Each peer, once assigned a location, stays in that location (physical or virtual machine, i.e. "node" in Docker).
These systems are capable of distributing and replicating their own data across peers (i.e., you don't need any fancy volume plugins; The local volume driver will do) and gracefully handle failover in the case that one or more peers becomes unavailable.
As a consequence of the previous 2 points, no two peer tasks should ever be scheduled to the same Docker node in order to not compromise the availability of that system.
An operator must manually intervene to scale the system up or down (add or remove peers). While in some systems (like etcd) simply adding a new peer automatically replicates data to that peer, other systems also require a configuration change to replicate any data to the new peer. This could be made easier with Docker if Swarmkit provided custom hooks which can be performed when adding or removing a peer task.
When a new peer is added, it is provided with a method for discovering and connecting to all other peers. Once a peer task is running, it is not necessary for this information to be updated when another peer joins as that new peer will be responsible for connecting to the existing peers.

If Docker could provide a set of features which makes the above items possible then these distributed/replicated/auto-failover systems could easily be made into Docker services.

NOTE: I am not requesting a special distributed/replicated Docker volume feature since these systems can distribute/replicate their own data. I explicitly want to use the local storage on a specific node. This feature request is more about having consistent peer discovery and node pinning for these kinds of services.

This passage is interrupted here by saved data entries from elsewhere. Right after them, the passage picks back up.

(* ===== verification/DataPath.v ===== *)
(** * From a frame to the database

    The record the access point makes of a frame ([EndToEnd]) and what the controller
    makes of that record ([Controller]): the contract between the two formats. In
    between the access point has a shell run the client program with the record in
    double quotes; the shell is not modelled, so nothing is said here of how it
    changes a record with quotes, [$], backticks or backslashes. *)

From Stdlib Require Import ZArith Lia Strings.String.
From stdpp Require Import base option list numbers decidable.
From S2P Require Import Prelude CLib Common Client ProbeResp ProbeReq EndToEnd Controller.
Local Open Scope Z_scope.

(** An octet that is neither NUL nor [EOT] nor a comma *)
Definition plain_octet (c : Z) : Prop := c ≠ 0 ∧ c ≠ EOT ∧ c ≠ 44.

Definition plain_text (s : bytes) : Prop := s ≠ [] ∧ Forall plain_octet s.

Lemma digits_plain s : s ≠ [] → Forall (λ c, is_digit c = true) s → plain_text s.
Proof.
  intros Hne Hs. split; [done|]. induction Hs as [|c s Hc Hs IH]; constructor.
  - unfold is_digit in Hc. rewrite bool_decide_eq_true in Hc. unfold plain_octet, EOT. lia.
  - destruct s; [constructor|by apply IH].
Qed.

Lemma udec_plain n : 0 ≤ n → plain_text (udec n).
Proof.
  intros Hn. apply digits_plain; [|by apply udec_digits]. pose proof (udec_length_pos n Hn).
  destruct (udec n); [cbn in *; lia|done].
Qed.

Lemma udec0_plain w n : 0 ≤ n → plain_text (udec0 w n).
Proof.
  intros Hn. apply digits_plain; [|by apply udec0_digits]. pose proof (udec_length_pos n Hn).
  unfold udec0. destruct (udec n); [cbn in *; lia|]. by destruct (zeros _).
Qed.

Lemma hexdig_plain n : 0 ≤ n → plain_octet (hexdig n).
Proof. intros Hn. unfold hexdig, plain_octet, EOT. destruct (decide _); lia. Qed.

Lemma hex02_plain a : is_u8 a → Forall plain_octet (hex02 a).
Proof.
  intros [Ha _]. unfold hex02.
  constructor; [|constructor; [|constructor]]; apply hexdig_plain.
  - apply Z.div_pos; lia.
  - apply Z.mod_pos_bound. lia.
Qed.

Lemma rd_octet b i x : bytes_ok b → rd b i = Ok x → is_u8 x.
Proof.
  unfold rd. intros Hb. destruct (b !! i) as [y|] eqn:Hi; [|done]. intros [= <-].
  by eapply Forall_lookup_1.
Qed.

Lemma mac_plain a mac : bytes_ok a → mac_txt a = Ok mac → plain_text mac.
Proof.
  intros Ha Hm. unfold mac_txt in Hm.
  repeat (let H := fresh in apply bind_Ok_inv in Hm as (? & H & Hm); apply rd_octet in H; [|exact Ha]).
  match type of Hm with Ok ?t = _ => assert (mac = t) as -> by congruence end. split; [done|].
  assert (plain_octet 58) by done.
  repeat (apply Forall_app_2; [by apply hex02_plain|constructor; [done|]]). by apply hex02_plain.
Qed.

Lemma plain_no_comma s : Forall plain_octet s → 44 ∉ s.
Proof. intros Hs Hin. rewrite list.Forall_forall in Hs. by destruct (Hs 44 Hin) as (_ & _ & ?). Qed.

(** ** The fields of a record *)

Lemma fields_cons s r : plain_text s → fields (s ++ 44 :: r) = s :: fields r.
Proof.
  intros [Hne Hs]. unfold fields.
  assert (pieces (s ++ 44 :: r) = s :: pieces r) as ->; [|by rewrite filter_cons_True].
  clear Hne. induction Hs as [|c s (_ & _ & Hc) Hs IH]; cbn [app pieces]; [by rewrite decide_True|].
  by rewrite decide_False, IH by done.
Qed.

Lemma fields_last s : plain_text s → fields s = [s].
Proof.
  intros [Hne Hs]. unfold fields. assert (pieces s = [s]) as ->; [|by rewrite filter_cons_True].
  clear Hne. induction Hs as [|c s (_ & _ & Hc) Hs IH]; cbn [app pieces]; [done|].
  by rewrite decide_False, IH by done.
Qed.

Lemma record_fields f mac tv :
  frame_ok f → plain_text mac → plain_text (cf_ts f) →
  0 ≤ fst tv * 1000000 + snd tv →
  fields (frame_record f mac tv) =
    mac :: cf_ts f :: udec0 18 (fst tv * 1000000 + snd tv) :: udec0 8 (cf_seq f) :: lit "1" :: [48 + cf_mfb f] ::
    udec (zlen (cf_data f)) :: fields (cf_data f).
Proof.
  intros Hf Hm Ht Hc. unfold frame_record, csv_text. rewrite sdec_udec by apply zlen_nonneg.
  pose proof (fo_seq f Hf). pose proof (fo_mfb f Hf).
  assert (plain_text [48 + cf_mfb f]) as Hmf
    by (split; [done|]; repeat constructor; unfold EOT; lia).
  rewrite fields_cons by done. rewrite fields_cons by done.
  rewrite fields_cons by (by apply udec0_plain).
  change (lit ",1,") with ([44] ++ lit "1" ++ [44]).
  rewrite <- !app_assoc. cbn [app].
  rewrite fields_cons by (apply udec0_plain; lia).
  rewrite (fields_cons (lit "1")) by (by split; [|repeat constructor]).
  pose proof (λ r, fields_cons [48 + cf_mfb f] r Hmf) as Hfm. cbn [app] in Hfm. rewrite Hfm.
  by rewrite fields_cons by (apply udec_plain, zlen_nonneg).
Qed.

(** A field is no longer than the text. *)
Lemma pieces_length s p : p ∈ pieces s → (length p ≤ length s)%nat.
Proof.
  revert p. induction s as [|c s IH]; intros p; cbn [pieces].
  - by intros ->%list_elem_of_singleton.
  - destruct (decide (c = 44)).
    + intros [->|Hp%IH]%elem_of_cons; cbn; lia.
    + destruct (pieces s) as [|q ps].
      * intros ->%list_elem_of_singleton. cbn. lia.
      * intros [->|Hp]%elem_of_cons; [pose proof (IH q ltac:(by left))|pose proof (IH p ltac:(by right))]; cbn; lia.
Qed.

Lemma fields_length s p : p ∈ fields s → (length p ≤ length s)%nat.
Proof. unfold fields. rewrite list_elem_of_filter. intros [_ Hp]. by apply pieces_length. Qed.

Lemma insert_length mac cli_ts ap_ts con_ts seq ie_index mf len data :
  length (insert_text mac cli_ts ap_ts con_ts seq ie_index mf len data) =
  (198 + length mac + length cli_ts + length ap_ts + length (udec0 18 con_ts) + length seq + length ie_index +
   length mf + length len + length data)%nat.
Proof.
  unfold insert_text, DB_TABLE_NAME. rewrite !length_app. unfold lit. rewrite !length_map. cbn [length list_ascii_of_string].
  lia.
Qed.

Lemma record_fits f mac tv :
  frame_ok f → length mac = 17%nat → 0 ≤ fst tv * 1000000 + snd tv < 10 ^ 18 → zlen (cf_data f) ≤ 426 →
  (length (frame_record f mac tv) ≤ 499)%nat.
Proof.
  intros Hf Hm Ht Hl. rewrite (record_length f mac tv Hf Hm Ht).
  pose proof (fo_data f Hf) as (_ & _ & Hd).
  pose proof (udec_length_le 3 (zlen (cf_data f)) ltac:(cbn; lia) ltac:(lia)). unfold zlen in *. lia.
Qed.

(** What the controller is to store of a frame with the text [d] for its data *)
Definition frame_statement (f : client_frame) (mac : bytes) (tv : Z * Z) (con_ts : Z) (d : bytes) : bytes :=
  insert_text mac (cf_ts f) (udec0 18 (fst tv * 1000000 + snd tv)) con_ts (udec0 8 (cf_seq f)) (lit "1")
    [48 + cf_mfb f] (udec (zlen (cf_data f))) d.

Section run.
Context `{!Layout}.

Lemma statement_fits f mac tv con_ts d :
  frame_ok f → length mac = 17%nat → 0 ≤ fst tv * 1000000 + snd tv < 10 ^ 18 → 0 ≤ con_ts < 10 ^ 18 →
  zlen (cf_data f) ≤ 426 → (length d ≤ length (cf_data f))%nat →
  snprintf_cont 1024 (frame_statement f mac tv con_ts d) = frame_statement f mac tv con_ts d.
Proof.
  intros Hf Hm Ht Hc Hl Hd. destruct (fo_ts f Hf) as (_ & _ & Htl).
  unfold snprintf_cont, frame_statement. apply take_ge. rewrite insert_length.
  pose proof (udec_length_le 3 (zlen (cf_data f)) ltac:(pose proof (fo_data f Hf); cbn; lia) ltac:(lia)).
  rewrite Hm, Htl, !udec0_length by (exact Hc || exact Ht || exact (fo_seq f Hf) || lia).
  change (length (lit "1")) with 1%nat. unfold zlen in *. cbn [length]. lia.
Qed.

Lemma frame_statement_made f mac tv peer con_ts :
  frame_ok f → length mac = 17%nat → plain_text mac → plain_text (cf_ts f) →
  0 ≤ fst tv * 1000000 + snd tv < 10 ^ 18 → 0 ≤ con_ts < 10 ^ 18 → zlen (cf_data f) ≤ 426 →
  process_and_save peer con_ts (frame_record f mac tv) =
    match fields (cf_data f) with
    | [] => Undef NullDeref
    | d :: rest =>
      if decide (length rest < spare)%nat then Ok (frame_statement f mac tv con_ts d) else Undef OutOfBounds
    end.
Proof.
  intros Hf Hm Hmp Htp Ht Hc Hl. pose proof (record_fields f mac tv Hf Hmp Htp ltac:(lia)) as Hr.
  destruct (fo_ts f Hf) as (_ & _ & Htl).
  assert (str_eq (cf_ts f) (lit "NA") = false) as Hna.
  { apply bool_decide_eq_false. intros He. rewrite He in Htl. discriminate Htl. }
  destruct (fields (cf_data f)) as [|d rest] eqn:Hd.
  - rewrite (process_few peer con_ts) by (rewrite Hr; cbn; lia). by rewrite Hr, Hna.
  - rewrite (process_eight _ _ _ _ _ _ _ _ _ _ _ _ Hr), Hna. destruct (decide _); [|done].
    rewrite bind_Ok. f_equal. apply statement_fits; try done. apply fields_length. rewrite Hd. by left.
Qed.

(** C30. The record and what the controller makes of it. When a frame of the client
    with at most 426 octets of data is received, the access point runs a command with
    the complete record of it between double quotes; and of this record the controller
    makes the statement with the station, the three times, the number, the fragment bit
    and the length of the frame, and with its data up to the first comma after its
    start: exactly when the array of the controller has an entry behind it for each
    piece of the data between commas. Otherwise it writes behind the array, or, when
    the data is nothing but commas, uses a null pointer. *)
Theorem frame_stored `{Malloc} f env h m ssi peer con_ts :
  (∀ n, malloc_ok n = true) →
  frame_ok f → carries m f → accepted env h m ssi → clock_ok env → bytes_ok m →
  plain_text (cf_ts f) → zlen (cf_data f) ≤ 426 → 0 ≤ con_ts < 10 ^ 18 →
  ∃ mac e b record,
    mac_txt (mgmt_sa m) = Ok mac ∧ record = frame_record f mac (now_tv env) ∧
    handle_probe_req env h m ssi =
      ('(h', sent) ← answer env (with_ack (tracked env h m) b) m e;
       Ok (h', Ev_system (tcpclient ++ [34] ++ record ++ [34]) :: sent)) ∧
    process_and_save peer con_ts record =
      match fields (cf_data f) with
      | [] => Undef NullDeref
      | d :: rest =>
        if decide (length rest < spare)%nat then Ok (frame_statement f mac (now_tv env) con_ts d)
        else Undef OutOfBounds
      end.
Proof.
  intros Hmal Hf Hcar Hacc Hclk Hm Htp Hl Hc.
  destruct (frame_handled Hmal f env h m ssi Hf Hcar Hacc Hclk) as (res & e & b & mac & _ & Hmac & _ & _ & Hh).
  destruct Hcar as (_ & _ & _ & _ & Hlen & _).
  assert (length (mgmt_sa m) = 6%nat) as Hsa
    by (unfold mgmt_sa, ETH_ALEN, zlen in *; rewrite length_take, length_drop; lia).
  pose proof (mac_txt_length _ _ Hsa Hmac) as Hml.
  assert (plain_text mac) as Hmp by (eapply mac_plain; [|exact Hmac]; by apply Forall_take, Forall_drop).
  exists mac, e, b, (frame_record f mac (now_tv env)). split_and!; [done|done| |by apply frame_statement_made].
  rewrite Hh. unfold command_of. by rewrite take_ge by (by apply record_fits).
Qed.
End run.

(** ** A concrete instance *)

Lemma octets_ok b : forallb (λ c, (0 <=? c) && (c <? 256)) b = true → bytes_ok b.
Proof.
  intros Hb. apply Forall_forall. intros c Hc. rewrite forallb_forall in Hb.
  specialize (Hb c Hc). unfold is_u8. lia.
Qed.

Example frame_stored_witness :
  ∃ mac e b record,
    mac_txt (mgmt_sa request_example) = Ok mac ∧ record = frame_record cf_example mac (now_tv env_example) ∧
    handle_probe_req (H := malloc_always) env_example (hapd_example None) request_example 0 =
      ('(h', sent) ← answer (H := malloc_always) env_example
         (with_ack (tracked (H := malloc_always) env_example (hapd_example None) request_example) b) request_example e;
       Ok (h', Ev_system (tcpclient ++ [34] ++ record ++ [34]) :: sent)) ∧
    @process_and_save roomy peer_example 1513000000251234 record =
      match fields (cf_data cf_example) with
      | [] => Undef NullDeref
      | d :: rest =>
        if decide (length rest < 1)%nat
        then Ok (frame_statement cf_example mac (now_tv env_example) 1513000000251234 d) else Undef OutOfBounds
      end.
Proof.
  eapply (@frame_stored roomy malloc_always cf_example env_example (hapd_example None)
            request_example 0 peer_example 1513000000251234 (λ _, eq_refl)).
  - exact cf_example_ok.
  - exact request_example_carries.
  - exact (conj eq_refl eq_refl).
  - exact clock_example_ok.
  - apply octets_ok. vm_compute. reflexivity.
  - apply udec0_plain. done.
  - by vm_compute.
  - done.
Defined.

@docker/core-swarmkit-maintainers

So far, I have been able to kind-of make this work with RethinkDB as an example stateful service but it's far from perfect. To get more control of placement of the peers, I have to run a service in "global" mode to limit to at most 1 task per node with a placement constraint like node.labels.db.replica == true. So in order to scale the service up or down I cannot use docker service scale rethinkdb=N but instead must manage node labels with docker node update .... I actually like this method as it gives a lot of control around placement and I know that the swarm scheduler will never put a database task anywhere else - even if the node it's on becomes unavailable. The real difficulty is in connecting the peers together. My service spec includes an overlay network so each of the peers can communicate over that but it is difficult to know how to connect them. I can't use the service_name.network_name because that resolves to a virtual IP and from within the service usually only resolves to your own task endpoint. It turns out that resolving tasks.service_name.network_name returns a DNS record for each of the peer tasks but the DNS results are eventually consistent and so I cannot rely on this to make sure that the peers are fully connected. This also requires that I build into the image an entrypoint script which does this DNS lookup and prepairs --join arguments before execing into the server process. Another problem that I have is that these peers need to advertise their address to each other and if a task restarts it's given a different name. That's not a big deal with RethinkDB but it may be with other systems.

The text was updated successfully, but these errors were encountered:

dperny · 2017-03-20T20:25:29Z

This is a frequently requested feature and while I'm not sure what the work for it would be like, I think building it would be really worthwhile, TBQHIMHOIRL

duglin · 2017-03-20T20:40:03Z

@jlhawn this sounds similar to what CF does by ordering each instance of a scaled app, and if its is restarted then it gets that same ordinal position again. And I think similar to Kube's StatefulSets. Are these fair comparisons? Just want to make sure I understand the idea behind the feature.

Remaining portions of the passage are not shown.